7.0 KiB
gpu collector
The gpu collector exposes metrics about GPU usage and memory consumption, both at the adapter (physical GPU) and per-process level.
| Metric name prefix | gpu |
| Data source | Perflib |
| Counters | GPU Engine, GPU Adapter, GPU Process |
| Enabled by default? | No |
Flags
None
Metrics
These metrics are available on supported versions of Windows with compatible GPUs and drivers:
Adapter-level Metrics
| Name | Description | Type | Labels |
|---|---|---|---|
windows_gpu_info |
A metric with a constant '1' value labeled with gpu device information. | gauge | bus_number,device_id,function_number,luid,name,phys |
windows_gpu_dedicated_system_memory_size_bytes |
The size, in bytes, of memory that is dedicated from system memory. | gauge | device_id,luid |
windows_gpu_dedicated_video_memory_size_bytes |
The size, in bytes, of memory that is dedicated from video memory. | gauge | device_id,luid |
windows_gpu_shared_system_memory_size_bytes |
The size, in bytes, of memory from system memory that can be shared by many users. | gauge | device_id,luid |
windows_gpu_adapter_memory_committed_bytes |
Total committed GPU memory in bytes per physical GPU | gauge | device_id,luid,phys |
windows_gpu_adapter_memory_dedicated_bytes |
Dedicated GPU memory usage in bytes per physical GPU | gauge | device_id,luid,phys |
windows_gpu_adapter_memory_shared_bytes |
Shared GPU memory usage in bytes per physical GPU | gauge | device_id,luid,phys |
windows_gpu_local_adapter_memory_bytes |
Local adapter memory usage in bytes per physical GPU | gauge | device_id,luid,phys,part |
windows_gpu_non_local_adapter_memory_bytes |
Non-local adapter memory usage in bytes per physical GPU | gauge | device_id,luid,phys,part |
Per-process Metrics
| Name | Description | Type | Labels |
|---|---|---|---|
windows_gpu_engine_time_seconds |
Total running time of the GPU engine in seconds | counter | device_id,luid,phys, eng, engtype, process_id |
windows_gpu_process_memory_committed_bytes |
Total committed GPU memory in bytes per process | gauge | device_id,luid,phys,process_id |
windows_gpu_process_memory_dedicated_bytes |
Dedicated GPU memory usage in bytes per process | gauge | device_id,luid,phys,process_id |
windows_gpu_process_memory_local_bytes |
Local GPU memory usage in bytes per process | gauge | device_id,luid,phys,process_id |
windows_gpu_process_memory_non_local_bytes |
Non-local GPU memory usage in bytes per process | gauge | device_id,luid,phys,process_id |
windows_gpu_process_memory_shared_bytes |
Shared GPU memory usage in bytes per process | gauge | device_id,luid,phys,process_id |
Metric Labels
luid,phys: Physical GPU index (e.g., "0")eng: GPU engine index (e.g., "0", "1", ...)engtype: GPU engine type (e.g., "3D", "Copy", "VideoDecode", etc.)process_id: Process ID
Example Metric
These are basic queries to help you get started with GPU monitoring on Windows using Prometheus.

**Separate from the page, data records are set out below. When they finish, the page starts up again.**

(** ** The row-by-row path *)

(** Every row is attempted, whatever the engine answered to the rows
    before it; a rejected row adds one failure and one error entry, an
    accepted row adds one insertion. *)
Lemma insert_loop_replay (users : list PersistableUser) :
  forall insertedCount failedCount errors db db' replies,
    replay db (map (fun u => Insert (values_of u)) users) = (db', replies) ->
    insert_loop users insertedCount failedCount errors db
    = (db', Normal (insertedCount + inserted_in replies,
                    failedCount + failed_in replies,
                    errors ++ error_entries users replies)).
Proof.
  induction users as [|u users IH]; intros i f e db db' replies Hr; simpl in Hr.
  - injection Hr as <- <-. simpl. unfold ret, inserted_in, failed_in. simpl.
    now rewrite !Nat.add_0_r, app_nil_r.
  - destruct (exec db (Insert (values_of u))) as [db1 reply] eqn:E.
    destruct (replay db1 _) as [db2 replies'] eqn:R.
    injection Hr as <- <-.
    cbn [UserService.insert_loop]. unfold bind at 1, try_catch, bind at 1.
    unfold UserService.query. rewrite E.
    destruct reply as [n|message]; unfold ret at 1.
    + rewrite (IH (S i) f e db1 db2 replies' R).
      unfold inserted_in, failed_in. simpl. do 3 f_equal. f_equal. lia.
    + rewrite (IH i (S f) _ db1 db2 replies' R).
      unfold inserted_in, failed_in. simpl. rewrite <- app_assoc. simpl.
      do 3 f_equal. f_equal. lia.
Qed.

Lemma inserted_failed_length (replies : list Reply) :
  inserted_in replies + failed_in replies = length replies.
Proof.
  unfold inserted_in, failed_in.
  induction replies as [|[n|m] replies IH]; simpl; lia.
Qed.

Lemma error_entries_length (users : list PersistableUser) :
  forall replies, length replies = length users ->
                  length (error_entries users replies) = failed_in replies.
Proof.
  unfold failed_in.
  induction users as [|u users IH]; intros [|[n|m] replies] H; simpl in *;
    try discriminate; try reflexivity; rewrite IH; auto.
Qed.

Lemma all_done_counts (replies : list Reply) :
  forallb is_done replies = true ->
  inserted_in replies = length replies /\ failed_in replies = 0.
Proof.
  unfold inserted_in, failed_in.
  induction replies as [|[n|m] replies IH]; simpl; intros H; try discriminate.
  - auto.
  - destruct (IH H) as [-> ->]. auto.
Qed.

Lemma all_done_no_entries (users : list PersistableUser) :
  forall replies, forallb is_done replies = true -> error_entries users replies = [].
Proof.
  induction users as [|u users IH]; intros [|[n|m] replies] H; simpl in *;
    try discriminate; auto.
Qed.

(** Exactly one rejected row: every other row is inserted, and the one
    error entry names the rejected row's user. *)
Lemma one_rejected (users : list PersistableUser) :
  forall pre post u message,
    length (pre ++ Failed message :: post) = length users ->
    forallb is_done pre = true -> forallb is_done post = true ->
    nth_error users (length pre) = Some u ->
    inserted_in (pre ++ Failed message :: post) = length users - 1
    /\ failed_in (pre ++ Failed message :: post) = 1
    /\ error_entries users (pre ++ Failed message :: post)
       = [{| user := name u; error := message |}].
Proof.
  induction users as [|u0 users IH]; intros pre post u message Hlen Hpre Hpost Hu.
  - now destruct pre.
  - destruct pre as [|[n|m] pre]; simpl in *; try discriminate.
    + injection Hu as ->. injection Hlen as Hlen.
      destruct (all_done_counts post Hpost) as [Hi Hf].
      unfold inserted_in, failed_in in *. simpl. rewrite Hi, Hf.
      rewrite (all_done_no_entries users post Hpost). repeat split; lia.
    + injection Hlen as Hlen.
      destruct (IH pre post u message Hlen Hpre Hpost Hu) as (Hi & Hf & He).
      unfold inserted_in, failed_in in *. simpl. rewrite Hi, Hf, He.
      rewrite length_app in Hlen. simpl in Hlen. repeat split; lia.
Qed.
(** When the condition of the type is not the new one already,
    [SetCondition] stores the new one with the reading of the clock. *)
Lemma SetCondition_changed now new cs :
  NoDup (CondType <$> cs) ->
  (forall c, GetCondition cs (CondType new) = Some c -> ~ sameButTime c new) ->
  GetCondition (SetCondition now new cs) (CondType new)
  = Some (set_LastTransitionTime now new).
Proof.
  intros Hnd Hdiff. unfold SetCondition.
  destruct (SetCondition_loop new cs []) as [[new' kept]|] eqn:Hloop.
  - apply SetCondition_loop_Some in Hloop as [-> Hsame]. simpl.
    rewrite <- (sameButTime_at now _ _ Hsame).
    assert (Hty' : CondType (set_LastTransitionTime now new') = CondType new)
      by exact (sameButTime_CondType _ _ Hsame).
    apply GetCondition_unique; [| |exact Hty'].
    + rewrite sortByType_perm, <- Hty'. now apply NoDup_types_replaced.
    + rewrite sortByType_perm. apply elem_of_app. right. now left.
  - apply SetCondition_loop_None in Hloop as (c & Hin & Hsame).
    exfalso. apply (Hdiff c); [|exact Hsame].
    apply GetCondition_unique; [exact Hnd|exact Hin|].
    exact (sameButTime_CondType _ _ Hsame).
Qed.

(** ** The stores of a mark *)

Lemma store_conditions clock new s :
  (store clock new s).1 = SetCondition (clock s.2) new s.1.
Proof.
  unfold store, SetCondition. destruct s as [cs k]. simpl.
  now destruct (SetCondition_loop new cs []) as [[new' kept]|].
Qed.

Lemma store_fresh clock new s :
  GetCondition s.1 (CondType new) = None ->
  store clock new s = (SetCondition (clock s.2) new s.1, S s.2).
Proof.
  intros Hget. unfold store.
  destruct (SetCondition_loop _ _ _) as [[new' kept]|] eqn:Hloop; [reflexivity|].
  apply SetCondition_loop_None in Hloop as (c & Hin & Hsame). exfalso.
  exact (proj1 (GetCondition_None _ _) Hget c Hin (sameButTime_CondType _ _ Hsame)).
Qed.

Lemma store_NoDup clock new s :
  NoDup (CondType <$> s.1) -> NoDup (CondType <$> (store clock new s).1).
Proof. intros Hnd. rewrite store_conditions. now apply SetCondition_NoDup. Qed.

Lemma MarkTrue_NoDup r clock t s :
  NoDup (CondType <$> s.1) -> NoDup (CondType <$> (MarkTrue r clock t s).1).
Proof.
  intros Hnd. unfold MarkTrue. destruct (forallb _ _); repeat apply store_NoDup; exact Hnd.
Qed.

Lemma MarkFalse_NoDup r clock t reason message s :
  NoDup (CondType <$> s.1) ->
  NoDup (CondType <$> (MarkFalse r clock t reason message s).1).
Proof.
  unfold MarkFalse. generalize (t :: flat_map
    (fun cond => if bool_decide (cond = t) then [happy r] else []) (dependents r)).
  intros types. revert s. induction types as [|t' types IH]; intros s Hnd; simpl;
    [exact Hnd|].
  apply IH. now apply store_NoDup.
Qed.

Lemma MarkUnknown_NoDup r clock t reason message s :
  NoDup (CondType <$> s.1) ->
  NoDup (CondType <$> (MarkUnknown r clock t reason message s).1).
Proof.
  intros Hnd. unfold MarkUnknown.
  generalize false. generalize (dependents r).
  set (s1 := store _ _ s).
  assert (Hnd1 : NoDup (CondType <$> s1.1)) by now apply store_NoDup.
  clearbody s1. intros deps.
  induction deps as [|cond deps IH]; intros isDependent; simpl.
  - destruct isDependent; [now apply store_NoDup|exact Hnd1].
  - destruct (isFalse (GetCondition _ cond)); [|apply IH].
    destruct (isFalse _); [exact Hnd1|now apply MarkFalse_NoDup].
Qed.

Lemma InitializeConditions_NoDup r clock s :
  NoDup (CondType <$> s.1) ->
  NoDup (CondType <$> (InitializeConditions r clock s).1).
Proof.
  unfold InitializeConditions. generalize (dependents r ++ [happy r]).
  intros types. revert s. induction types as [|t types IH]; intros s Hnd; simpl;
    [exact Hnd|].
  apply IH. unfold InitializeCondition.
  destruct (GetCondition _ _); [exact Hnd|now apply store_NoDup].
Qed.

(** Two conditions of different types set one after the other, on a list
    with one condition per type. *)
Lemma SetCondition_pair now0 now1 a b cs :
  NoDup (CondType <$> cs) -> CondType a <> CondType b ->
  let cs2 := SetCondition now1 b (SetCondition now0 a cs) in
  NoDup (CondType <$> cs2)
  /\ (exists c, GetCondition cs2 (CondType a) = Some c /\ sameButTime c a)
  /\ (exists c, GetCondition cs2 (CondType b) = Some c /\ sameButTime c b)
  /\ (forall t, t <> CondType a -> t <> CondType b ->
        GetCondition cs2 t = GetCondition cs t)
  /\ (forall now0' now1', SetCondition now1' b (SetCondition now0' a cs2) = cs2).
Proof.
  intros Hnd Hab cs2.
  pose proof (SetCondition_NoDup now0 a cs Hnd) as Hnd1.
  pose proof (SetCondition_NoDup now1 b _ Hnd1) as Hnd2. fold cs2 in Hnd2.
  destruct (SetCondition_same now0 a cs Hnd) as (ca & Hca & Hsa).
  destruct (SetCondition_same now1 b _ Hnd1) as (cb & Hcb & Hsb). fold cs2 in Hcb.
  assert (Ha2 : GetCondition cs2 (CondType a) = Some ca).
  { unfold cs2. now rewrite SetCondition_other. }
  split; [exact Hnd2|]. split; [now exists ca|]. split; [now exists cb|]. split.
  - intros t Hta Htb. unfold cs2. now rewrite !SetCondition_other.
  - intros now0' now1'.
    rewrite (SetCondition_unchanged now0' a cs2 ca Ha2 Hsa).
    exact (SetCondition_unchanged now1' b cs2 cb Hcb Hsb).
Qed.

(** [InitializeCondition] stores a condition only for a type that has
    none. *)
Lemma InitializeCondition_spec r clock t s :
  NoDup (CondType <$> s.1) ->
  let s' := InitializeCondition r clock t s in
  NoDup (CondType <$> s'.1)
  /\ (forall t' c, GetCondition s.1 t' = Some c -> GetCondition s'.1 t' = Some c)
  /\ (forall t', t' <> t -> GetCondition s'.1 t' = GetCondition s.1 t')
  /\ (GetCondition s.1 t = None ->
        s'.2 = S s.2
        /\ GetCondition s'.1 t
           = Some {| CondType := t; Status := ConditionUnknown;
                     Severity := severity r t; LastTransitionTime := clock s.2;
                     Reason := ""; Message := "" |})
  /\ (GetCondition s.1 t <> None -> s' = s).
Proof.
  intros Hnd s'. unfold s', InitializeCondition.
  destruct (GetCondition _ t) as [c0|] eqn:Hget.
  - split; [exact Hnd|]. split; [auto|]. split; [auto|].
    split; [discriminate|reflexivity].
  - rewrite store_fresh by exact Hget. simpl.
    split; [now apply SetCondition_NoDup|].
    assert (Hother : forall t', t' <> t ->
               GetCondition (SetCondition (clock s.2)
                               {| CondType := t; Status := ConditionUnknown;
                                  Severity := severity r t; LastTransitionTime := 0;
                                  Reason := ""; Message := "" |} s.1) t'
               = GetCondition s.1 t').
    { intros t' Hne. now apply SetCondition_other. }
    split; [|split; [exact Hother|split; [|congruence]]].
    + intros t' c Hc. destruct (decide (t' = t)) as [Heq|Hne].
      * subst t'. pose proof (eq_trans (eq_sym Hc) Hget). discriminate.
      * now rewrite Hother.
    + intros _. split; [reflexivity|].
      apply (SetCondition_changed (clock s.2)
               {| CondType := t; Status := ConditionUnknown;
                  Severity := severity r t; LastTransitionTime := 0;
                  Reason := ""; Message := "" |} s.1 Hnd).
      intros c Hc. pose proof (eq_trans (eq_sym Hc) Hget). discriminate.
Qed.

End MarkFacts.

(** ** The marks of a ServerlessService *)

Section EndpointMarkFacts.

(** [EP] stands for [ServerlessServiceConditionEndspointsPopulated] and
    [AEP] for [ActivatorEndpointsPopulated]. *)
Variables EP AEP : apis.ConditionType.

Implicit Types (sss : ServerlessServiceStatus) (clock : nat -> Go.Time).
Implicit Types (cs : list apis.Condition) (t : apis.ConditionType).

Lemma SetConditions_same sss : SetConditions (Conditions (Status sss)) sss = sss.
Proof. now destruct sss as [[g cs]]. Qed.

Lemma serverlessServiceCondSet_eq :
  EP <> apis.ConditionReady ->
  serverlessServiceCondSet EP
  = {| apis.happy := apis.ConditionReady; apis.dependents := [EP] |}.
Proof.
  intros HEP.
  unfold serverlessServiceCondSet, apis.NewLivingConditionSet, apis.newConditionSet.
  cbn [fold_left]. rewrite bool_decide_eq_false_2 by exact HEP.
  now rewrite bool_decide_eq_false_2 by apply not_elem_of_nil.
Qed.

Lemma severity_terminal :
  EP <> apis.ConditionReady ->
  apis.severity (serverlessServiceCondSet EP) EP = apis.ConditionSeverityError
  /\ apis.severity (serverlessServiceCondSet EP) apis.ConditionReady
     = apis.ConditionSeverityError.
Proof.
  intros HEP. unfold apis.severity, apis.isTerminal.
  rewrite (serverlessServiceCondSet_eq HEP). simpl. split.
  - now rewrite bool_decide_eq_true_2 by (now left).
  - now rewrite orb_true_r.
Qed.

Lemma sameButTime_Status (c d : apis.Condition) :
  apis.sameButTime c d -> apis.Status c = apis.Status d.
Proof. intros H. exact (f_equal apis.Status H). Qed.

(** *** The conditions after an endpoint mark *)

Lemma MarkEndpointsReady_conditions clock sss :
  EP <> apis.ConditionReady -> onePerType sss ->
  exists now0 now1,
    Conditions (Status (MarkEndpointsReady EP clock sss))
    = apis.SetCondition now1
        (terminalCondition apis.ConditionReady apis.ConditionTrue "" "")
        (apis.SetCondition now0 (terminalCondition EP apis.ConditionTrue "" "")
           (Conditions (Status sss))).
Proof.
  intros HEP Hnd. destruct (severity_terminal HEP) as [HsevE HsevR].
  unfold MarkEndpointsReady, apis.MarkTrue.
  change (apis.happy (serverlessServiceCondSet EP)) with apis.ConditionReady.
  rewrite HsevE, HsevR, (serverlessServiceCondSet_eq HEP).
  cbn [SetConditions Status Conditions apis.happy apis.dependents forallb].
  fold (terminalCondition EP apis.ConditionTrue "" "").
  fold (terminalCondition apis.ConditionReady apis.ConditionTrue "" "").
  set (s1 := apis.store clock _ (apis.Manage _)).
  assert (Hs1 : s1.1 = apis.SetCondition (clock 0%nat)
                         (terminalCondition EP apis.ConditionTrue "" "")
                         (Conditions (Status sss)))
    by apply store_conditions.
  destruct (SetCondition_same (clock 0%nat)
              (terminalCondition EP apis.ConditionTrue "" "") _ Hnd)
    as (c & Hget & Hsame).
  assert (Htrue : apis.isTrue (apis.GetCondition s1.1 EP) = true).
  { rewrite Hs1. refine (eq_trans (f_equal apis.isTrue Hget) _).
    unfold apis.isTrue, apis.IsTrue. simpl.
    now rewrite (sameButTime_Status _ _ Hsame), bool_decide_eq_true_2. }
  rewrite Htrue. simpl. exists (clock 0%nat), (clock s1.2).
  rewrite <- Hs1. apply store_conditions.
Qed.

Lemma MarkEndpointsNotOwned_conditions clock kind name sss :
  EP <> apis.ConditionReady ->
  let message :=
    ("Resource " +:+ name +:+ " of type " +:+ kind +:+ " is not owned by SKS")%string in
  exists now0 now1,
    Conditions (Status (MarkEndpointsNotOwned EP clock kind name sss))
    = apis.SetCondition now1
        (terminalCondition apis.ConditionReady apis.ConditionFalse "NotOwned" message)
        (apis.SetCondition now0
           (terminalCondition EP apis.ConditionFalse "NotOwned" message)
           (Conditions (Status sss))).
Proof.
  intros HEP message. destruct (severity_terminal HEP) as [HsevE HsevR].
  unfold MarkEndpointsNotOwned, apis.MarkFalse. fold message.
  change (apis.happy (serverlessServiceCondSet EP)) with apis.ConditionReady.
  replace (apis.dependents (serverlessServiceCondSet EP)) with [EP]
    by (now rewrite (serverlessServiceCondSet_eq HEP)).
  cbn [SetConditions Status Conditions flat_map].
  rewrite bool_decide_eq_true_2 by reflexivity.
  cbn [app fold_left]. rewrite HsevE, HsevR.
  fold (terminalCondition EP apis.ConditionFalse "NotOwned" message).
  fold (terminalCondition apis.ConditionReady apis.ConditionFalse "NotOwned" message).
  eexists _, _. now rewrite !store_conditions.
Qed.

Lemma MarkEndpointsNotReady_conditions clock reason sss :
  EP <> apis.ConditionReady -> onePerType sss ->
  let message := "K8s Service is not ready"%string in
  exists now0 now1,
    Conditions (Status (MarkEndpointsNotReady EP clock reason sss))
    = apis.SetCondition now1
        (terminalCondition apis.ConditionReady apis.ConditionUnknown reason message)
        (apis.SetCondition now0
           (terminalCondition EP apis.ConditionUnknown reason message)
           (Conditions (Status sss))).
Proof.
  intros HEP Hnd message. destruct (severity_terminal HEP) as [HsevE HsevR].
  unfold MarkEndpointsNotReady, apis.MarkUnknown. fold message.
  rewrite HsevE.
  fold (terminalCondition EP apis.ConditionUnknown reason message).
  set (s1 := apis.store clock _ (apis.Manage _)).
  assert (Hs1 : s1.1 = apis.SetCondition (clock 0%nat)
                         (terminalCondition EP apis.ConditionUnknown reason message)
                         (Conditions (Status sss)))
    by apply store_conditions.
  destruct (SetCondition_same (clock 0%nat)
              (terminalCondition EP apis.ConditionUnknown reason message) _ Hnd)
    as (c & Hget & Hsame).
  assert (Hfalse : apis.isFalse (apis.GetCondition s1.1 EP) = false).
  { rewrite Hs1. refine (eq_trans (f_equal apis.isFalse Hget) _).
    unfold apis.isFalse, apis.IsFalse. simpl.
    now rewrite (sameButTime_Status _ _ Hsame), bool_decide_eq_false_2. }
  replace (apis.dependents (serverlessServiceCondSet EP)) with [EP]
    by (now rewrite (serverlessServiceCondSet_eq HEP)).
  cbn [apis.MarkUnknown_loop]. rewrite Hfalse.
  rewrite bool_decide_eq_true_2 by reflexivity. cbn [orb].
  change (apis.happy (serverlessServiceCondSet EP)) with apis.ConditionReady.
  rewrite HsevR.
  fold (terminalCondition apis.ConditionReady apis.ConditionUnknown reason message).
  cbn [SetConditions Status Conditions].
  exists (clock 0%nat), (clock s1.2). rewrite <- Hs1. apply store_conditions.
Qed.

Lemma InitializeConditions_steps clock sss :
  EP <> apis.ConditionReady ->
  Conditions (Status (InitializeConditions EP clock sss))
  = (apis.InitializeCondition (serverlessServiceCondSet EP) clock apis.ConditionReady
       (apis.InitializeCondition (serverlessServiceCondSet EP) clock EP
          (apis.Manage (Conditions (Status sss))))).1.
Proof.
  intros HEP. unfold InitializeConditions, apis.InitializeConditions.
  change (apis.happy (serverlessServiceCondSet EP)) with apis.ConditionReady.
  replace (apis.dependents (serverlessServiceCondSet EP)) with [EP]
    by (now rewrite (serverlessServiceCondSet_eq HEP)).
  reflexivity.
Qed.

Show GPU information for a specific physical GPU (0):
windows_gpu_info{bus_number="8",device_id="PCI\\VEN_10DE&DEV_1B81&SUBSYS_61733842&REV_A1",function_number="0",luid="0x00000000_0x00010F8A",name="NVIDIA GeForce GTX 1070",phys="0"} 1
Show total dedicated GPU memory (in bytes) usage on GPU 0:
windows_gpu_adapter_memory_dedicated_bytes{phys="0"}
Aggregate GPU utilization across all processes for a physical GPU (3D engine):
sum by (phys) (
rate(windows_gpu_engine_time_seconds{phys="0", engtype="3D"}[1m])
) * 100
Show GPU utilization for a specific process (3D engine):
sum by (phys, process_id) (
rate(windows_gpu_engine_time_seconds{process_id="1234", engtype="3D"}[1m])
) * 100
Show dedicated GPU memory per process:
windows_gpu_adapter_memory_dedicated_bytes
Useful Queries
Show top 5 processes by GPU utilization (all engines):
topk(5, sum by (process_id) (
rate(windows_gpu_engine_time_seconds[1m])
) * 100)
Show GPU memory usage per physical GPU:
sum by (phys) (
windows_gpu_adapter_memory_dedicated_bytes
)
Show GPU engine time with process owner and command line:
windows_gpu_engine_time_seconds * on(process_id) group_left(owner, cmdline) windows_process_info
Alerting Examples
prometheus.rules
# Alert on processes using more than 80% of a GPU's capacity over 10 minutes
- alert: HighGpuUtilization
expr: |
sum by (process_id) (
rate(windows_gpu_engine_time_seconds[1m])
) * 100 > 80
for: 10m
labels:
severity: warning
annotations:
summary: "High GPU Utilization (process {{ $labels.process_id }})"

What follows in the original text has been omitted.